Das französische liberal-konservative Magazin „Valeurs Acutelles" lacht über diese Darstellungen. Es setzt Greta ebenfalls auf das Cover. Diesmal ist allerdings nur der Oberkörper bis auf Brusthöhe zu sehen. Sie wirkt kindlich mit Zöpfen und Mütze. Das Kinn ist nach unten gesenkt, die Augenbrauen leicht zusammengezogen, ein zögerliches Lächeln umspielt ihre Lippen. Das Cover vermittelt Unsicherheit, als würde sie sich unbehaglich fühlen. Das wäre auch sicher der Fall, wüsste sie, was in dem Artikel über sie geschrieben steht. Der Wirtschaftswissenschaftler Rémy Prad’homme kritisiert Greta und behauptet, ihre Bewegung habe alle Aspekte einer Religion, die Wissenschaft und Technik verachte. Von Bedeutung sei nicht Greta Thunberg selbst, sondern die Art, wie sie in der westlichen Welt empfangen würde. Deshalb sage die Bewegung auch nichts über die Jugend aus, sondern über die Erwachsenen, die die „Marionette Greta" auch noch ernst nehmen würden. Der Philosoph Pascal Bruckner schließt sich dieser Kritik im „Figaro" an und wirft Greta die Inszenierung einer Apokalypse vor. Für sie selbst beschwört der Kritiker eine schreckliche Zukunft herauf, weil sie von Medien aufgebauscht und nach Abflachen der Bewegung tief in ihrer Popularität sinken würde. Für ihn ist Greta Thunberg nur eine temporäre Erscheinung. Wie heiße es so schön: Hochmut kommt vor dem Fall?

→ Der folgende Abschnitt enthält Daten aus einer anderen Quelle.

(** * Minesweeper board: reveal / flag state machine

    A shallow embedding of [minesweeper.py] (class [MineSweeperBoard]) and
    the properties of its [action] / [flag] / [reveal] / [open_mines]
    operations.

    Python integers are [Z]; a position is a pair of integers; the two
    dictionaries ([grid] and [hints]) are finite maps keyed by positions.
    The object is mutated in place by the Python code; here every operation
    takes the board and returns the board it leaves behind, also when it
    raises. *)

From Stdlib Require Import ZArith Lia Bool.
From stdpp Require Import base option list gmap fin_maps fin_sets.

Local Open Scope Z_scope.

(** ** Cell states (module-level constants of [minesweeper.py]) *)

Definition _SAFE : Z := 0.
Definition _MINE : Z := 1.
Definition _FLAGGED : Z := 2.
Definition _OPEN : Z := 4.
Definition _OPEN_MINE : Z := Z.lor _MINE _OPEN.

(** ** The board object *)

Record MineSweeperBoard : Type := mkBoard {
  grid : gmap (Z * Z) Z;
  mines_left : Z;
  hints : gmap (Z * Z) Z;
  cols : Z;
  lines : Z;
  last_clicked : option Z;
  cells_revealed : Z;
  safe_cells : Z
}.

Definition set_grid (g : gmap (Z * Z) Z) (b : MineSweeperBoard) :=
  mkBoard g (mines_left b) (hints b) (cols b) (lines b)
          (last_clicked b) (cells_revealed b) (safe_cells b).
Definition set_mines_left (m : Z) (b : MineSweeperBoard) :=
  mkBoard (grid b) m (hints b) (cols b) (lines b)
          (last_clicked b) (cells_revealed b) (safe_cells b).
Definition set_hints (h : gmap (Z * Z) Z) (b : MineSweeperBoard) :=
  mkBoard (grid b) (mines_left b) h (cols b) (lines b)
          (last_clicked b) (cells_revealed b) (safe_cells b).
Definition set_last_clicked (s : option Z) (b : MineSweeperBoard) :=
  mkBoard (grid b) (mines_left b) (hints b) (cols b) (lines b)
          s (cells_revealed b) (safe_cells b).
Definition set_cells_revealed (n : Z) (b : MineSweeperBoard) :=
  mkBoard (grid b) (mines_left b) (hints b) (cols b) (lines b)
          (last_clicked b) n (safe_cells b).

(** [__init__(self, grid, mines, cols, lines)] *)
Definition init (g : gmap (Z * Z) Z) (mines cols lines : Z) : MineSweeperBoard :=
  {| grid := g; mines_left := mines; hints := ∅; cols := cols; lines := lines;
     last_clicked := None; cells_revealed := 0;
     safe_cells := cols * lines - mines |}.

(** [range(n)] *)
Definition range (n : Z) : list Z := seqZ 0 n.

(** [list(itertools.product(range(cols), range(lines)))] *)
Definition cells (cols lines : Z) : list (Z * Z) :=
  x ← range cols; y ← range lines; [(x, y)].

(** [random(cls, cols, lines, num_of_mines)].  The outcome of
    [random.sample(cells, num_of_mines)] is the argument [mines]; its length
    is [num_of_mines]. *)
Definition random (cols lines : Z) (mines : list (Z * Z)) : MineSweeperBoard :=
  let cs := cells cols lines in
  let g : gmap (Z * Z) Z :=
    list_to_map ((λ p, (p, if bool_decide (p ∈ mines) then _MINE else _SAFE)) <$> cs) in
  init g (Z.of_nat (length mines)) cols lines.

(** What [random.sample] can return: distinct cells of the grid. *)
Definition is_sample (cols lines : Z) (mines : list (Z * Z)) : Prop :=
  NoDup mines ∧ ∀ p, p ∈ mines → p ∈ cells cols lines.

(** ** Outcomes

    A call either returns, raises [KeyError] (a dictionary was read at a
    missing key), or the model ran out of recursion budget.  The board that
    the call leaves behind is kept in the first two cases. *)

Inductive outcome : Type :=
  | Done (b : MineSweeperBoard)
  | KeyError (b : MineSweeperBoard)
  | OutOfFuel.

Definition board_of (o : outcome) : option MineSweeperBoard :=
  match o with Done b | KeyError b => Some b | OutOfFuel => None end.

(** ** [get_neighbors] *)

Definition neighbors_offsets : list (Z * Z) :=
  [ (-1, -1); (-1, 0); (-1, 1);
    ( 0, -1);          ( 0, 1);
    ( 1, -1); ( 1, 0); ( 1, 1) ].

Definition in_bounds (b : MineSweeperBoard) (p : Z * Z) : bool :=
  (0 <=? p.1) && (p.1 <? cols b) && (0 <=? p.2) && (p.2 <? lines b).

Definition get_neighbors (b : MineSweeperBoard) (position : Z * Z) : list (Z * Z) :=
  let '(x, y) := position in
  omap (λ '(dy, dx),
          let x2 := x + dx in
          let y2 := y + dy in
          if in_bounds b (x2, y2) then Some (x2, y2) else None)
       neighbors_offsets.

(** ** [flag] *)

Definition flag (b : MineSweeperBoard) (position : Z * Z) (state : Z) : outcome :=
  match grid b !! position with
  | None => KeyError b
  | Some cur =>
      let cur' := if Z.land state _FLAGGED =? _FLAGGED
                  then Z.lxor cur _FLAGGED
                  else Z.lor cur _FLAGGED in
      let b := set_grid (<[position := cur']> (grid b)) b in
      if state =? _MINE then Done (set_mines_left (mines_left b - 1) b)
      else match grid b !! position with
           | None => KeyError b
           | Some now =>
               if now =? _MINE then Done (set_mines_left (mines_left b + 1) b)
               else Done b
           end
  end.

(** ** [reveal]

    [for neighbor in neighbors: self.action(neighbor)]: the loop stops at
    the first call that does not return. *)

Fixpoint for_each (act : MineSweeperBoard → Z * Z → outcome)
    (b : MineSweeperBoard) (neighbors : list (Z * Z)) : outcome :=
  match neighbors with
  | [] => Done b
  | neighbor :: rest =>
      match act b neighbor with
      | Done b' => for_each act b' rest
      | o => o
      end
  end.

(** [sum(self[pos] & _MINE == _MINE for pos in neighbors)]; [None] when a
    neighbor is not a key of the grid. *)
Definition count_mines (g : gmap (Z * Z) Z) (neighbors : list (Z * Z)) : option Z :=
  states ← mapM (λ p, g !! p) neighbors;
  Some (Z.of_nat (length (filter (λ s, Z.land s _MINE = _MINE) states))).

Die „Junge Freiheit", die von Politikwissenschaftlern als „Sprechrohr der neuen Rechten" qualifiziert wird, hat Greta von Anfang an zur Ikone der anderen Art erhoben. In einem Kommentar vor Jahresfrist wurde sie kurzerhand unter der Überschrift „Ideologische Blendgranate" zur „Neufunkelnden Ikone zur Verzierung altlinker Ökothesen" erklärt. Ein Denken, von dem „Fuck you Greta"-Aufkleber („aus einer hochwertigen Outdoor-Folie in Deutschland hergestellt", wie ein Versand wirbt) künden.
Die BBC kündigte vor Kurzem an, eine dokumentarische Fernsehserie über Greta zu produzieren. Der Executive Producer bezeichnet die junge Schwedin als „Ikone und eines der berühmtesten Gesichter auf dem Planeten". Auch die amerikanische Videoplattform Hulu, mit Nathan Grossman an der Spitze, hat einen Dokumentarfilm über Greta Thunberg geplant.
Bei allem Ehrgeiz das Klima zu retten, hat der Hype um Greta auch nervende Züge. Und das Erstaunliche ist, dass bislang nicht zu erfahren ist, wie sie es selbst empfindet.